**Saved data entries**

-*-

Lemma createImageViews_completes :
  Forall (λ img, (re_createImageView env img).1 = VK_SUCCESS)
    (re_images env) →
  completes (λ s, swapChainImages s = re_images env) (createImageViews env)
    (λ _ _, True).
Proof.
  intros Hviews s Hs. unfold createImageViews, bind, get, modify.
  rewrite Hs.
  destruct (createImageViews_loop_completes _ Hviews 0
              (set_swapChainImageViews
                 (resize (length (re_images env)) VK_NULL_HANDLE
                    (swapChainImageViews s)) s) I)
    as (r & s' & t & -> & _).
  eauto.
Qed.
End RebuildReturns.

(** With a window that comes back, a selected device and a driver that
    creates the chain and its views, [recreateSwapChain] returns. *)
Lemma recreateSwapChain_returns (env : RecreateEnv) (s : Application) :
  recreate_completes env s → (recreateSwapChain env s).1.1 = Returned tt.
Proof.
  intros (Hback & [device Hdev] & Hok & Hviews).
  assert (Hrun : completes (λ s, physicalDevice s = Some device)
                   (recreateSwapChain env) (λ _ _, True)).
  { unfold recreateSwapChain.
    eapply completes_bind; [apply completes_emit|intros ?; cbv beta].
    eapply completes_bind; [apply completes_emit|intros ?; cbv beta].
    eapply completes_bind;
      [by apply waitWhileMinimized_completes|intros ?; cbv beta].
    eapply completes_bind; [apply vkDeviceWaitIdle_completes|intros ?; cbv beta].
    eapply completes_bind; [apply cleanupSwapChain_completes|intros ?; cbv beta].
    eapply completes_bind; [by apply createSwapChain_completes|intros ?; cbv beta].
    eapply completes_bind; [by apply createImageViews_completes|intros ?; cbv beta].
    apply (completes_emit (λ _, True)). }
  destruct (Hrun s Hdev) as ([] & s' & t & -> & _). done.
Qed.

-*-

**PROBLEM**
Write the data out again. Match it word for word.

**ANSWER TO THE EXERCISE**
Lemma createImageViews_completes :
  Forall (λ img, (re_createImageView env img).1 = VK_SUCCESS)
    (re_images env) →
  completes (λ s, swapChainImages s = re_images env) (createImageViews env)
    (λ _ _, True).
Proof.
  intros Hviews s Hs. unfold createImageViews, bind, get, modify.
  rewrite Hs.
  destruct (createImageViews_loop_completes _ Hviews 0
              (set_swapChainImageViews
                 (resize (length (re_images env)) VK_NULL_HANDLE
                    (swapChainImageViews s)) s) I)
    as (r & s' & t & -> & _).
  eauto.
Qed.
End RebuildReturns.

(** With a window that comes back, a selected device and a driver that
    creates the chain and its views, [recreateSwapChain] returns. *)
Lemma recreateSwapChain_returns (env : RecreateEnv) (s : Application) :
  recreate_completes env s → (recreateSwapChain env s).1.1 = Returned tt.
Proof.
  intros (Hback & [device Hdev] & Hok & Hviews).
  assert (Hrun : completes (λ s, physicalDevice s = Some device)
                   (recreateSwapChain env) (λ _ _, True)).
  { unfold recreateSwapChain.
    eapply completes_bind; [apply completes_emit|intros ?; cbv beta].
    eapply completes_bind; [apply completes_emit|intros ?; cbv beta].
    eapply completes_bind;
      [by apply waitWhileMinimized_completes|intros ?; cbv beta].
    eapply completes_bind; [apply vkDeviceWaitIdle_completes|intros ?; cbv beta].
    eapply completes_bind; [apply cleanupSwapChain_completes|intros ?; cbv beta].
    eapply completes_bind; [by apply createSwapChain_completes|intros ?; cbv beta].
    eapply completes_bind; [by apply createImageViews_completes|intros ?; cbv beta].
    apply (completes_emit (λ _, True)). }
  destruct (Hrun s Hdev) as ([] & s' & t & -> & _). done.
Qed.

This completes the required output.